As she finished my hands I shared with her that she too can know this unconditional love that all the doilies and Construction paper hearts in the world pale in comparison to.
And I smiled as I left knowing that these silly little hands could be the hands of Jesus to one who needs to know real love.
Hands. Insignificant hands.
In weather like this I am keen to try and keep my hands warm as I take my walks down the parkway.

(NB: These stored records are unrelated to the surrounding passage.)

Lemma try_claim_spec held n c : ch_inv held c -> 0 < n < ch_num c ->
  let '(ok, c') := try_claim_channel_locked n c in
  ch_inv held c' /\ ok = (n <=? ch_num c - 1 - ch_current c - pending_count c) /\
  c' = if ok then ch_set_current (ch_current c + n) c else c.
Proof.
  intros Hi Hn. destruct (ch_inv_available held c Hi) as [Ha Hc]. unfold try_claim_channel_locked.
  pose proof (ci_wf _ _ Hi) as Hw. pose proof (pending_count_range c Hw). pose proof (ci_held _ _ Hi).
  rewrite Ha, (proj2 (Z.ltb_lt 0 n)), (proj2 (Z.ltb_lt n _)), (proj2 (Z.ltb_lt _ (ch_num c))) by lia.
  cbn [andb]. rewrite ch_assert_true. destruct (Z.leb_spec n (ch_num c - 1 - ch_current c - pending_count c)).
  - destruct Hw. rewrite u32_small by lia. split_and!; [|done|done]. apply ch_inv_current; [done|lia|lia].
  - done.
Qed.

Lemma push_info_spec held c : ch_inv held c -> Z.of_nat (length held) < ch_current c ->
  let '(i, c') := channel_get_available_push_info_index c in
  ch_inv (i :: held) c' /\ same_claims c c' /\ 0 <= i < ch_num c /\ i ∉ held /\ pending c' = pending c.
Proof.
  intros Hi Hl. pose proof (ci_wf _ _ Hi) as Hw. pose proof (ci_infos _ _ Hi) as Hp.
  unfold channel_get_available_push_info_index. destruct (ch_infos c) as [|i infos] eqn:He.
  - exfalso. apply Permutation_length in Hp. revert Hp.
    pose proof (length_infos_of (pending c)) as Hle.
    cbn. rewrite length_app, length_seqZ.
    pose proof (length_pending c Hw). pose proof (ci_room _ _ Hi). lia.
  - assert (NoDup (i :: infos ++ held ++ infos_of (pending c))) as Hnd.
    { change (NoDup ((i :: infos) ++ held ++ infos_of (pending c))). rewrite Hp. apply NoDup_seqZ. }
    apply NoDup_cons in Hnd as [Hni _]. split_and!.
    + destruct Hi as [? Hr Hh Hpi Ht Hs Hlc Hb]. split; try done.
      * by destruct Hw.
      * change (Z.of_nat (S (length held)) <= ch_current c). lia.
      * change (infos ++ (i :: held) ++ infos_of (pending c) ≡ₚ seqZ 0 (ch_num c)). rewrite <- Hp.
        cbn. by rewrite <- Permutation_middle.
    + done.
    + assert (i ∈ seqZ 0 (ch_num c)) as Hin%elem_of_seqZ by (rewrite <- Hp; left). lia.
    + assert (i ∈ seqZ 0 (ch_num c)) as Hin%elem_of_seqZ by (rewrite <- Hp; left). lia.
    + intros Hin. apply Hni. rewrite !elem_of_app. tauto.
    + done.
Qed.

Lemma push_inv held held' e c : ch_inv held c ->
  pending_count c + 1 < ch_num c ->
  entry_infos e ++ held' ≡ₚ held ->
  forall q, (exists lo, lo <= ch_completed c /\ chain lo (pending c ++ [e]) q) -> ch_queued c <= q ->
  forall n, Z.of_nat (length held') <= n -> n + pending_count c + 1 < ch_num c ->
  ch_inv held' (ring_push e (ch_set_current n (ch_set_queued q c))).
Proof.
  intros [Hw Hr Hh Hi Ht Hs Hlc Hb] Hroom Hheld q Hq Hle n Hn Hnr.
  set (c1 := ch_set_current n (ch_set_queued q c)).
  assert (ring_wf c1) as Hw1 by (by destruct Hw).
  destruct (pending_push e c1 Hw1 Hroom) as [Hpe Hpc]. change (pending c1) with (pending c) in Hpe.
  change (pending_count c1) with (pending_count c) in Hpc. split; try done.
  - by apply ring_wf_push.
  - rewrite Hpc. change (n + (pending_count c + 1) < ch_num c). lia.
  - rewrite Hpe, infos_of_app. change (ch_infos c ++ held' ++ infos_of (pending c) ++ infos_of [e] ≡ₚ seqZ 0 (ch_num c)).
    rewrite <- Hi, <- Hheld. unfold infos_of at 2; cbn. rewrite app_nil_r. f_equiv.
    rewrite (Permutation_app_comm (infos_of (pending c))), <- app_assoc. apply Permutation_app_swap_app.
  - rewrite Hpe. done.
  - change (0 <= ch_completed c <= q). lia.
Qed.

I've figured out that mittens are best for me. My little fingers like to stay together. And If I leave a bit of space at the top of the mitten, my fingers seem to stay the most warm.
So there I was, out on my walk, feeling burdened about one of my kiddos and wondering how to encourage them.
Then I saw it.
It was neon and tiny, but it was there.
Her initials.
AR
The same beginning and ending of all of my three girls to be exact.
I deducted that it had to be a piece of a sale's ticket from somewhere but how it got on my mitten and how it split leaving two letters I cannot say.
And as I looked at these tiny letters, immediately the Lord reminded me that my girl was physically in the palm of MY hand but on a much larger scale, literally engraved in the palms of Jesus' hands.
He told me to stop my walk and tell her these very thoughts.
Life-giving thoughts from Isaiah 49:16 - "Behold, I have graven thee upon the palms of my hands;"
I snapped a pic of my mitten and sent it to her reminding her that the Lord is much more trustworthy and capable than this Momma and HE has her in his safekeeping.
Isn't that just the most precious thought?
And My name is there beside hers.
And your name.
And it's much more than just Deena, or Joel, or Abi, Anna Lee and Alayna.
It's everything that our name means.
He has lovingly carved into himself all of our cares and concerns, our dreams and our difficulties, and our inabilities. Our frailties and our sufferings, they are all there.
Beside deep nail wounds are our deepest longings.
Everything that makes you who you are.
And He has all the power to keep us and sustain us.
One of my favorite verses is Colossians 1:17- "And he is before all things, and by him all things consist."
We write on our hands to remember something that we don't want to forget, and Israel was afraid of being forgotten.
Maybe you too have been afraid of being forgotten?
Jesus tells them "Can a woman forget her sucking child, that she should not have compassion on the son of her womb? yea, they may forget, yet will I not forget thee.
Behold, I have graven thee upon the palms of my hands; thy walls are continually before me." Isaiah 49:15-16
I'm sure that I will fail and have failed my own children heaps of times. Though I love them and have as much compassion on them as is humanly possible, I have forgotten special events and to intercede for them.
But God will never forget them.
And he will never forgot you or I.
"Why Valentine's Day?" I'm often asked this time of year.
The bottom line is because every part of my life begins and ends with love.
It created me, it sustains me, it gives me purpose and constrains me.
It was love that went to the cross and willingly laid down hands to be nailed.
How can I not be so filled with this love that I want to savor it and share it for others to know that they too can have names carved into trustworthy hands?
May I compel you to use your own hands to send some love, type some love, give a heap of love to whomever you can this year?
Happy Valentine's Day friends.
I love those hands and all that they mean....What a great reminder of Christ's love for us and his concern....I know we will see the print of the nails in his hands one day!